Hubbard Brook Forest escapes President Trump’s ill-advised restructuring – Valley News
That the Hubbard Brook Experimental Forest in Grafton County is still in the midst of the Trump administration’s “reorganization” (clear-cutting?) of the U.S. Forest Service is welcome news, as is the possibility that the Bartlett Experimental Forest in Carroll County will be given a reprieve.
Both are essential resources, and their research benefits all New Englanders—virtually everyone—with a stake in the health and continued vitality of our forest landscapes.
As our colleague Alex Hanson pointed out in a recent article, Hubbard Brook was founded in 1955 as a hydrological research center. The effects of acid rain were first documented by scientists at Hubbard Brook University, leading to regulations to reduce harmful emissions from burning fossil fuels. Research conducted there includes studies of how invasive pests cause damage to New England forests and how flood and drought cycles affect forests.
Hanson’s report suggests that Hubbard Brook is exempt from restructuring thanks to support it has received from Dartmouth College and the Hubbard Brook Research Foundation, a private nonprofit with leadership primarily from the Upper Valley. This bipartisan political influence is exerted by Republican Gov. Kelly Ayotte and Democratic Sen. Jeanne Shaheen, who coincidentally does not sit on the Senate Appropriations Committee.
The beneficiaries of the work done at Hubbard Brook include foresters, loggers, ski resorts, maple sugar manufacturers, and landowners who want sustainable forest management, as well as those who feel a deep and satisfying connection to the natural world while walking through the tranquil forest.
A “reorganization” of the Forest Service, which manages 193 million acres of 154 national forests and 20 national grasslands, threatens all these interests. Headquarters will be relocated from Washington, DC to Salt Lake City, Utah. Most of the research facilities housing records collected over decades have been decommissioned, and regional hubs have been dismantled. Losing that data or interrupting its collection could cause irreparable harm.
Among the facilities being closed is the Forest Service’s research and development office in Burlington, based at the University of Vermont’s George D. Aiken Forest Service Research Institute. VtDigger reports that the office has five full-time researchers and has conducted research on maple syrup production, forest health and the effects of acid rain for years.

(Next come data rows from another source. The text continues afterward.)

(** [active_transaction_record::get_atr] *)
Definition get_atr (id : document_id) : txn (error_code + option active_transaction_record) :=
  resp ← execute (lookup_in id get_atr_specs false);
  lift (get_atr_result id resp).

(** What a document shows of a transaction whose entry was found *)
Definition resolve_entry (doc : transaction_get_result) (aid : bytes) (entry : atr_entry) : txn get_outcome :=
  let l := tg_links doc in
  if decide (ae_attempt_id entry = aid) then mret (get_document (create_from doc (staged_content_json_or_binary l)))
  else
    err ← lift (check_forward_compat GETS_READING_ATR (ae_forward_compat entry));
    mret (match err with
          | Some f => GetOutcome (Some FAIL_OTHER) (Some (cause_ f)) None
          | None =>
              match ae_state entry with
              | AttemptState.COMPLETED | AttemptState.COMMITTED =>
                  if is_document_being_removed l then get_nothing
                  else get_document (create_from doc (staged_content_json_or_binary l))
              | _ => if is_document_being_inserted l then get_nothing else get_document (create_from doc (tg_content doc))
              end
          end).

(** The entry of the attempt that staged the document; the loop asks for its
    identifier when there is an entry to compare it with. *)
Definition staged_entry (l : transaction_links) (record : active_transaction_record) : thrown (option atr_entry) :=
  match ar_entries record, tl_staged_attempt_id l with
  | [], _ => Ok None
  | _ :: _, Some attempt_id => Ok (find_entry attempt_id record)
  | _ :: _, None => Err tt
  end.

(** What [do_get] does with a document: the result, or the attempt whose entry
    is missing, with which the document is read again.  [get_atr] catches what
    its callback throws, and calls it again with an error. *)
Definition resolve_document (doc : transaction_get_result) (resolving_missing_atr_entry : option bytes) :
    txn (get_outcome + option bytes) :=
  let l := tg_links doc in
  aid ← gets at_id;
  if negb (is_document_in_transaction l) then
    mret (inl (if tl_is_deleted l then get_nothing else get_document doc))
  else if decide (tl_staged_attempt_id l = Some aid) then
    mret (inl (if is_document_being_removed l then get_nothing
               else get_document (create_from doc (staged_content_json_or_binary l))))
  else if has resolving_missing_atr_entry && bool_decide (resolving_missing_atr_entry = tl_staged_attempt_id l) then
    mret (inl (if is_document_being_inserted l then get_nothing else get_document doc))
  else
    atr_id ← lift (links_atr_id l);
    atr ← get_atr atr_id;
    let again := mret (inr (tl_staged_attempt_id l)) in
    catch
      (match atr with
       | inr (Some record) =>
           entry ← lift (staged_entry l record);
           match entry with
           | Some entry => r ← resolve_entry doc aid entry; mret (inl r)
           | None => again
           end
       | _ => again
       end)
      (catches_std again).

(** [do_get]: nothing in its [try] block throws before a request is answered. *)
Fixpoint do_get (fuel : nat) (id : document_id) (allow_replica : bool) (resolving_missing_atr_entry : option bytes) :
    txn get_outcome :=
  match fuel with
  | O => diverge
  | S fuel =>
      expired_now ← check_expiry_pre_commit STAGE_GET;
      if (expired_now : bool) then mret (get_failed FAIL_EXPIRY)
      else
        staged ← gets at_staged;
        match own_write_content id staged with
        | Some doc => mret (get_document doc)
        | None =>
            if has (Queue.find_remove id staged) then mret (get_failed FAIL_DOC_NOT_FOUND)
            else
              ec ← wait_for_hook before_doc_get;
              match ec with
              | Some ec => mret (get_failed ec)
              | None =>
                  g ← get_doc id allow_replica;
                  match go_ec g, go_doc g with
                  | None, None => mret get_nothing
                  | Some ec, _ => mret (GetOutcome (Some ec) (go_cause g) None)
                  | None, Some doc =>
                      r ← resolve_document doc resolving_missing_atr_entry;
                      match r with
                      | inl g => mret g
                      | inr missing => do_get fuel id allow_replica missing
                      end
                  end
              end
        end
  end.

(** The hook behind a read that did not fail *)
Definition after_get (g : get_outcome) : txn (option error_class) :=
  match go_ec g with Some ec => mret (Some ec) | None => wait_for_hook after_get_complete end.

The 2,600-acre Bartlett Experimental Forest in New Hampshire, which is said to play an important role in providing information to foresters and other researchers, has also been ticketed for closure, but that decision is said to be under consideration.
The closure of the research station is not surprising, given the regime’s overall hostility to science. As in other areas, the damage is lasting.
The ostensible reason for the reorganization is to bring the agency’s leadership closer to the “forests and communities it serves,” primarily in the West. Perhaps the announcement of the restructuring further down in the press release will be the key to unlocking the actual motivations. It discusses “advancing policies that promote timber production” and managing “healthy, productive forest systems that provide affordable, high-quality timber.”
Timber production has been in the Forest Service’s DNA since its founding in the early 20th century under President Teddy Roosevelt. In an illuminating article recently published in The New Yorker, noted Vermont-based environmental journalist Bill McKibben wrote that the service’s first director, Gifford Pinchot, believed in protecting natural resources and using them to promote economic growth. According to McKibben, Pinchot’s contemporary and occasional adversary, John Muir, represented a completely different spirit. “We save forests not for their industrial potential, but for their essential meaning and beauty.”
As this tension unfolded over the years, the Forest Service came to encompass many designated “wilderness” areas, along with timber production and recreational uses.
The Trump administration is taking a short-term strategy here, but the trees are taking a long-term strategy. The irony of closing research stations in the rush to harvest more timber is that future timber production may be jeopardized in ways that could have been avoided by the work of the currently organized U.S. Forest Service and its scientists.
That’s not the only thing that can be lost. McKibben quotes Aldo Leopold, the father of conservation biology, who long ago said, “There are benefits to be gained from slowing down and listening to nature. In today’s world, silence is a precious commodity. Taking the time to stop outdoors and listen to the minute details that weave a tapestry of stories around us can be a rewarding experience, just by stopping and paying attention.”